=== Input data ===
(** The loop appends, for the word at index [i], the annotation
    [word_annotation] builds from the text that runs up to that word. *)
Lemma word_loop_annotations (id_prefix : string) :
  forall words (text0 : string) (anns0 : list Annotation.t)
         (idx0 : gmap string (Z * Z)) text anns idx,
    word_loop id_prefix words text0 anns0 idx0 = Some (text, anns, idx) ->
    text = text0 +:+ words_text words
    /\ exists new : list Annotation.t,
         anns = anns0 ++ new
         /\ length new = length words
         /\ forall (i : nat) w, words !! i = Some w ->
              exists wa, new !! i = Some wa
                /\ word_annotation id_prefix (PyStr.strip (DisplayWord.text w))
                     (text0 +:+ words_text (take i words)) w = Some wa.
Proof.
  induction words as [|w0 rest IH]; intros text0 anns0 idx0 text anns idx H.
  - simpl in H. injection H as <- <- <-. split.
    + simpl. rewrite str_app_nil_r. reflexivity.
    + exists []. rewrite app_nil_r. split; [reflexivity|].
      split; [reflexivity|]. intros i w Hi. destruct i; discriminate.
  - simpl in H.
    destruct (word_annotation id_prefix (PyStr.strip (DisplayWord.text w0))
                text0 w0) as [wa0|] eqn:Hwa0; [|discriminate].
    simpl in H. apply IH in H as (Htext & new & Hanns & Hlen & Hith).
    split.
    + rewrite Htext. simpl. apply str_app_assoc.
    + exists (wa0 :: new). split.
      * rewrite Hanns, <- app_assoc. reflexivity.
      * split; [simpl; rewrite Hlen; reflexivity|].
        intros i w Hi. destruct i as [|i]; simpl in Hi.
        -- injection Hi as <-. exists wa0. split; [reflexivity|].
           simpl. rewrite str_app_nil_r. exact Hwa0.
        -- destruct (Hith i w Hi) as (wa & Hl & Hwa).
           exists wa. split; [exact Hl|].
           simpl. rewrite <- str_app_assoc. exact Hwa.
Qed.
(** X11 at two calls for the same asset. *)
Lemma no_duplicate_filter_witness :
  (∀ k, exec_fault two_bars k = None)
  ∧ ∃ added again s' s'',
      AddMissingStocks.fetch_and_store_data two_bars "cmfuzA" "A"
        (fresh_state abc) = (Ok (length added), s')
      ∧ AddMissingStocks.fetch_and_store_data two_bars "cmfuzA" "A" s'
        = (Ok (length again), s'')
      ∧ t_PriceData (tables s'')
        = t_PriceData (tables (fresh_state abc)) ++ added ++ again
      ∧ bar_of <$> added = [sample_bar jan_2; sample_bar jan_3]
      ∧ bar_of <$> again = [sample_bar jan_2; sample_bar jan_3].
Proof.
  assert (∀ k, exec_fault two_bars k = None) as Hcalm by reflexivity.
  split; [exact Hcalm|].
  destruct (fetch_and_store_data_has_no_duplicate_filter two_bars "cmfuzA" "A"
              (fresh_state abc))
    as (added & s' & Hrun & _ & _ & _ & _ & Htwice).
  destruct (Htwice Hcalm) as (Hbars & again & s'' & Hrun2 & Htab & Hsame & _).
  exists added, again, s', s''.
  split_and!; [exact Hrun|exact Hrun2|exact Htab|exact Hbars|].
  rewrite Hsame. exact Hbars.
Defined.

(** X12 at a store that cannot be opened and at one that can. *)
Lemma add_missing_main_witness :
  (exec_fault never_opens (tick (fresh_state abc)) = Some unreadable
   ∧ AddMissingStocks.main never_opens (fresh_state abc)
     = (Raise AddMissingStocks.unbound_conn,
        say (ErrTop unreadable) (step_tick (fresh_state abc))))
  ∧ (exec_fault two_bars (tick (fresh_state abc)) = None
     ∧ ∃ r s' assets prices,
         AddMissingStocks.main two_bars (fresh_state abc) = (Ok r, s')
         ∧ (r = 0 ∨ r = 1)
         ∧ tables s' = saved s'
         ∧ saved s'
           = set_Asset (λ l, l ++ assets)
               (set_PriceData (λ p, p ++ prices) (saved (fresh_state abc)))
         ∧ total_inserted (counters s') = length prices
         ∧ a_symbol <$> assets `sublist_of` ["TSLA"; "SPY"]).
Proof.
  split; (split; [reflexivity|]).
  - exact (proj1 (add_missing_main_status never_opens (fresh_state abc))
             unreadable eq_refl).
  - exact (proj2 (add_missing_main_status two_bars (fresh_state abc))
             eq_refl).
Defined.
(** * Marketplace protocol layer of automythic-ai: a shallow embedding

    The shop page component ([fetchItemDetails], [checkPurchaseHistory],
    [handlePurchase]), the operator scripts ([purchaseItem] of
    [scripts/purchase-item.js]; [addItemWithMetadata]; [initializeShop],
    [addItem], [getItem] and [getItemDetails] of the shop client and
    delete-item scripts) and the network banner ([checkNetwork] of
    [components/NetworkAlert.tsx]) are embedded as Rocq functions.

    - JavaScript numbers are IEEE 754 binary64 values ([spec_float] with
      precision 53 and maximal exponent 1024); BigInt values are [Z].
    - A Node [Buffer] is a list of bytes; reads past the end raise
      [RangeError], [slice] clamps.
    - Asynchronous code that talks to the RPC node, the wallet or the React
      state runs in a small monad that threads the list of observable actions
      performed so far and may raise a JavaScript exception. *)

From Stdlib Require Import ZArith List Lia Bool String.
From Stdlib Require Import Strings.Byte.
From Stdlib Require Import Floats.SpecFloat.
Import ListNotations.

Local Open Scope Z_scope.

(** ** JavaScript exceptions *)

Inductive exn : Type :=
| RangeError                    (* Buffer access out of range, BigInt of a non-integer *)
| InvalidPublicKey              (* "Invalid public key input" *)
| AddressDerivationExhausted    (* no viable bump *)
| ShopNotInitialized            (* "Shop not initialized" *)
| ItemNotFound                  (* "Item #<id> not found!" *)
| InsufficientFunds (need have : spec_float)
| WalletCannotSign              (* "Wallet does not support signing transactions" *)
| External (msg : string).      (* rejection raised by the node, the wallet or a library *)

Definition result (A : Type) : Type := (exn + A)%type.

Definition ok {A} (a : A) : result A := inr a.
Definition throw {A} (e : exn) : result A := inl e.

Definition rbind {A B} (r : result A) (k : A -> result B) : result B :=
  match r with
  | inl e => inl e
  | inr a => k a
  end.

Declare Scope result_scope.
Delimit Scope result_scope with result.
Notation "'let?' x ':=' r 'in' k" := (rbind r (fun x => k))
  (at level 10, x name, r at level 100, k at level 200) : result_scope.

(** ** Numbers *)

Module JS.

(** A JavaScript [number]. *)
Definition number : Type := spec_float.

Definition prec : Z := 53.
Definition emax : Z := 1024.

(** [Number(z)] for a BigInt [z]: round to nearest, ties to even. *)
Definition Number (z : Z) : number := binary_normalize prec emax z 0 false.

(** [x < y] on numbers. *)
Definition lt (x y : number) : bool := SFltb x y.

(** [x / y] on numbers. *)
Definition div (x y : number) : number := SFdiv prec emax x y.

(** [BigInt(x)] for a number [x]: the integer [x] denotes, [RangeError]
    when [x] is not an integer. *)
Definition BigInt (x : number) : result Z :=
  match x with
  | S754_zero _ => ok 0
  | S754_finite s m e =>
      let sign := if s then (-1) else 1 in
      if 0 <=? e then ok (sign * (Zpos m * 2 ^ e))
      else if Zpos m mod 2 ^ (- e) =? 0 then ok (sign * (Zpos m / 2 ^ (- e)))
      else throw RangeError
  | _ => throw RangeError
  end.

(** Truthiness of a number: [!x] holds for [0], [-0] and [NaN]. *)
Definition truthy (x : number) : bool :=
  match x with
  | S754_zero _ | S754_nan => false
  | _ => true
  end.

End JS.

(** ** Buffers *)

Definition Buffer : Type := list byte.

Definition Z_of_byte (b : byte) : Z := Z.of_N (Byte.to_N b).

Definition byte_of_Z (z : Z) : byte :=
  match Byte.of_N (Z.to_N (z mod 256)) with
  | Some b => b
  | None => x00
  end.

(** Little-endian bytes of an integer, [n] of them. *)
Fixpoint le_bytes (n : nat) (z : Z) : Buffer :=
  match n with
  | O => []
  | S k => byte_of_Z z :: le_bytes k (z / 256)
  end.

(** Value of a little-endian byte string. *)
Fixpoint le_value (bs : Buffer) : Z :=
  match bs with
  | [] => 0
  | b :: rest => Z_of_byte b + 256 * le_value rest
  end.

(** Value of a big-endian byte string. *)
Definition be_value (bs : Buffer) : Z :=
  fold_left (fun acc b => acc * 256 + Z_of_byte b) bs 0.

Module Buf.
(* ===================================================================== *)
(** * Interval [_min] and [_max]                                          *)
(* ===================================================================== *)

(** C7.  [_min a b] is [[min(lo_a,lo_b), min(hi_a,hi_b)]] and [_max a b] is
    [[max(lo_a,lo_b), max(hi_a,hi_b)]]; both are conservative: whenever [x]
    ranges over [a] and [y] over [b], the pointwise [std::min] (respectively
    [std::max]) of [x] and [y] lies in the result, so the result is never
    narrower than the true range. *)
Theorem min_max_conservative {T : Type} `{Ordered T} (a b : Interval T) :
  (lower (_min a b) = std_min (lower a) (lower b) /\
   upper (_min a b) = std_min (upper a) (upper b)) /\
  (lower (_max a b) = std_max (lower a) (lower b) /\
   upper (_max a b) = std_max (upper a) (upper b)) /\
  (forall x y, contains a x -> contains b y ->
               contains (_min a b) (std_min x y)) /\
  (forall x y, contains a x -> contains b y ->
               contains (_max a b) (std_max x y)).
Proof.
  repeat split; try reflexivity; simpl;
    match goal with
    | Ha : contains a _, Hb : contains b _ |- _ =>
        destruct Ha as [Hal Hau]; destruct Hb as [Hbl Hbu]
    end;
    auto using std_min_mono, std_max_mono.
Qed.

(** C8.  [_min] is commutative, associative and idempotent, and so is
    [_max]. *)
Theorem min_max_algebra {T : Type} `{Ordered T} (a b c : Interval T) :
  (_min a b = _min b a /\
   _min (_min a b) c = _min a (_min b c) /\
   _min a a = a) /\
  (_max a b = _max b a /\
   _max (_max a b) c = _max a (_max b c) /\
   _max a a = a).
Proof.
  destruct a as [la ua], b as [lb ub], c as [lc uc].
  unfold _min, _max, boost_min, boost_max; simpl.
  repeat split.
  - now rewrite (std_min_comm la lb), (std_min_comm ua ub).
  - now rewrite !std_min_assoc.
  - now rewrite !std_min_idem.
  - now rewrite (std_max_comm la lb), (std_max_comm ua ub).
  - now rewrite !std_max_assoc.
  - now rewrite !std_max_idem.
Qed.

(* ===================================================================== *)
(** * Where the [double] arithmetic of [startRender] is exact             *)
(* ===================================================================== *)

Lemma nearest_even_exact (m d : Z) : 0 < d -> nearest_even (m * d) d = m.
Proof.
  intros Hd. unfold nearest_even.
  rewrite Z.div_mul, Z.mod_mul by lia. simpl.
  destruct d; try lia; try reflexivity.
Qed.
(** ** Properties of [Init], [listRecords] and the identifiers *)



(** X15: after [Init] the adapter's TTL is never the empty string, so every
    create and update request of the passes run after it carries a TTL
    parameter with a non-empty value. *)
Theorem ttl_is_never_empty (dnsConf : DnsConfig) (c4 c6 : ptr) (st : St) :
  let st1 := snd (Init env dnsConf c4 c6 st) in
  TTL (esa st1) <> "" /\
  Forall (fun c => is_write c = true ->
                   exists t, call_params c !! "TTL" = Some [t] /\ t <> "")
    (new_calls st1 (snd (AddUpdateDomainRecords env st1))).
Proof.
  intros st1.
  assert (TTL (esa st1) <> "") as Hne.
  { subst st1; rewrite Init_TTL.
    destruct (String.eqb (conf_TTL dnsConf) "") eqn:E; [discriminate|].
    apply String.eqb_neq; exact E. }
  split; [exact Hne|].
  destruct (AddUpdateDomainRecords_ttl env st1) as (_ & cs & Hcs & Httl).
  rewrite (new_calls_app _ _ _ Hcs).
  eapply Forall_impl; [exact Httl|].
  intros c Hc Hw; exists (TTL (esa st1)); split; [apply Hc, Hw|exact Hne].
Qed.

(** X16: [listRecords] sends one ListRecords query that names the zone, the
    full domain name with exact name matching, and the record type, and
    nothing else.  It returns the error of a failed request unchanged and
    otherwise the records of the reply as listed: an empty list is a result,
    not an error, and the reply's TotalCount is not consulted. *)
Theorem listRecords_returns_the_listing (siteId : Z) (p : ptr) (rt : string)
    (st : St) :
  let params := listRecords_params env siteId (heap st p) rt in
  snd (listRecords env siteId p rt st) = after_call env params st /\
  fst (listRecords env siteId p rt st)
  = match reply_to env params st with
    | Err e => Err e
    | Ok b => Ok (body_Records b)
    end /\
  map (fun key => params !! key)
    ["Action"; "Version"; "SiteId"; "RecordName"; "RecordNameMode"; "Type"]
  = [Some ["ListRecords"]; Some ["2024-09-10"]; Some [FormatInt siteId];
     Some [GetFullDomain env (heap st p)]; Some ["exact"]; Some [rt]] /\
  forall key,
    ~ In key ["Action"; "Version"; "SiteId"; "RecordName"; "RecordNameMode";
              "Type"] ->
    params !! key = None.
Proof.
  intros params; split; [apply listRecords_after|]. split; [|split].
  - unfold listRecords, bind, deref; rewrite request_after; fold params.
    destruct (reply_to env params st); reflexivity.
  - subst params; simpl.
    repeat match goal with |- _ :: _ = _ :: _ => f_equal end; params_lookup.
  - intros key Hk; subst params; unfold listRecords_params, Values_Set.
    rewrite !lookup_insert_ne
      by (intros <-; apply Hk; simpl; tauto).
    apply lookup_empty.
Qed.

Lemma Z_to_int_proper (z : Z) :
  Z.to_int z <> Decimal.Pos Decimal.Nil /\
  Z.to_int z <> Decimal.Neg Decimal.Nil.
Proof.
  destruct z as [|q|q]; simpl; split; try discriminate;
    intros H; injection H as H;
    exact (DecimalPos.Unsigned.to_uint_nonnil q H).
Qed.

Lemma ParseInt_FormatInt (z : Z) : ParseInt (FormatInt z) = Some z.
Proof.
  unfold ParseInt, FormatInt.
  destruct (Z_to_int_proper z) as [H1 H2].
  rewrite (NilZero.isi _ H1 H2); simpl.
  rewrite DecimalZ.of_to; reflexivity.
Qed.

(** X17: the decimal text written for a zone or record identifier parses
    back to the identifier, so two identifiers share a SiteId or RecordId
    parameter only when they are equal: an update names one record and no
    other. *)
Theorem identifiers_round_trip (a b : Z) (ttl : string) (siteId : Z)
    (r r' : ESARecord) (d : Domain) (rt ip : string) :
  ParseInt (FormatInt a) = Some a /\
  (FormatInt a = FormatInt b -> a = b) /\
  (modify_params env ttl siteId r d rt ip !! "RecordId"
   = modify_params env ttl siteId r' d rt ip !! "RecordId" ->
   RecordId r = RecordId r').
Proof.
  assert (forall x y, FormatInt x = FormatInt y -> x = y) as Hinj.
  { intros x y H.
    assert (ParseInt (FormatInt x) = ParseInt (FormatInt y)) as E
      by (rewrite H; reflexivity).
    rewrite !ParseInt_FormatInt in E; injection E; auto. }
  split; [apply ParseInt_FormatInt|]. split; [apply Hinj|].
  unfold modify_params, Values_Set.
  rewrite !(lookup_insert_ne _ "TTL"), !(lookup_insert_ne _ "Data"),
    !(lookup_insert_ne _ "Type"), !(lookup_insert_ne _ "RecordName"),
    !lookup_insert_eq by (intro; discriminate).
  intros H; injection H as H; apply Hinj; exact H.
Qed.




(** X19: the loop of a pass changes neither the adapter struct (credentials,
    TTL, [Domains]) nor any IP cache, whatever the outcomes of its domains
    are; after a whole pass the caches and the [Domains] struct are those
    [GetNewIpResult] returned. *)
Theorem pass_never_writes_the_caches (rt ip : string) (ds : list ptr)
    (st : St) :
  esa (snd (for_domains env rt ip ds st)) = esa st /\
  caches (snd (for_domains env rt ip ds st)) = caches st /\
  caches (snd (addUpdateDomainRecords env rt st))
  = cm_caches (snd (GetNewIpResult env rt (mem_of st))) /\
  Domains (esa (snd (addUpdateDomainRecords env rt st)))
  = cm_Domains (snd (GetNewIpResult env rt (mem_of st))).
Proof.
  destruct (for_domains_progress env rt ip ds st) as [He Hc _ _].
  destruct (addUpdateDomainRecords_progress env rt st) as [He' Hc' _ _].
  split; [exact He|]. split; [exact Hc|].
  rewrite He', Hc'; unfold get_new_ip_result.
  destruct (GetNewIpResult env rt (mem_of st)); split; reflexivity.
Qed.

End Coverage.

(** ** The claims on the example provider *)

Lemma unchanged_record_is_left_alone_witness :
  fst (lookups demo_env "A" 0 unchanged_state) = Ok (7%Z, [home_record]) /\
  Data_Value home_record = demo_ip /\
  heap (snd (process_domain demo_env "A" demo_ip 0 unchanged_state))
  = heap unchanged_state.
Proof.
  assert (fst (lookups demo_env "A" 0 unchanged_state)
          = Ok (7%Z, [home_record])) as H1 by (vm_compute; reflexivity).
  split; [exact H1|]. split; [reflexivity|].
  exact (proj1 (unchanged_record_is_left_alone demo_env "A" demo_ip 0
                  unchanged_state 7 home_record [] H1 eq_refl)).
Defined.

(** C1, as stated, fails: the record of the domain holds the current address,
    and after the pass the status of the domain is still NotExecuted, not
    Success. *)
Lemma unchanged_record_status_not_success :
  fst (lookups demo_env "A" 0 unchanged_state) = Ok (7%Z, [home_record]) /\
  Data_Value home_record = demo_ip /\
  UpdateStatus
    (heap (snd (addUpdateDomainRecords demo_env "A" unchanged_state)) 0)
  = NotExecuted /\
  UpdateStatus
    (heap (snd (addUpdateDomainRecords demo_env "A" unchanged_state)) 0)
  <> UpdatedSuccess.
Proof.
  split; [vm_compute; reflexivity|]. split; [reflexivity|].
  split; [vm_compute; reflexivity|].
  vm_compute; discriminate.
Qed.

Lemma getSiteId_takes_first_site_witness :
  fst (getSiteId demo_env "example.com" unchanged_state) = Ok 7%Z.
Proof.
  rewrite (proj2 (proj2 (proj2
    (getSiteId_takes_first_site demo_env "example.com" unchanged_state)))).
  vm_compute; reflexivity.
Defined.

(** C2, as stated, fails: two sites carry the exact name, and zone resolution
    returns the identifier of the first one instead of an error. *)
Lemma two_sites_same_name_no_error :
  reply_to demo_env (getSiteId_params "example.com") two_sites_state
  = Ok (sites_body [demo_site 7; demo_site 8]) /\
  map SiteName [demo_site 7; demo_site 8] = ["example.com"; "example.com"] /\
  fst (getSiteId demo_env "example.com" two_sites_state) = Ok 7%Z.
Proof. repeat split; vm_compute; reflexivity. Qed.


Lemma lookup_error_is_isolated_witness :
  fst (lookups demo_env "A" 0
         (snd (for_domains demo_env "A" demo_ip [] failing_state)))
  = Err "timeout" /\
  heap (snd (process_domain demo_env "A" demo_ip 0
               (snd (for_domains demo_env "A" demo_ip [] failing_state))))
  = store_status 0 UpdatedFailed
      (heap (snd (for_domains demo_env "A" demo_ip [] failing_state))).
Proof.
  assert (fst (lookups demo_env "A" 0
            (snd (for_domains demo_env "A" demo_ip [] failing_state)))
          = Err "timeout") as H1 by (vm_compute; reflexivity).
  split; [exact H1|].
  exact (proj1 (lookup_error_is_isolated demo_env "A" demo_ip [] [1] 0
                  failing_state "timeout" H1)).
Defined.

=== Task requirements ===
Collect every line from the records above that contains the word "strip".

=== Completed task ===
                /\ word_annotation id_prefix (PyStr.strip (DisplayWord.text w))
    destruct (word_annotation id_prefix (PyStr.strip (DisplayWord.text w0))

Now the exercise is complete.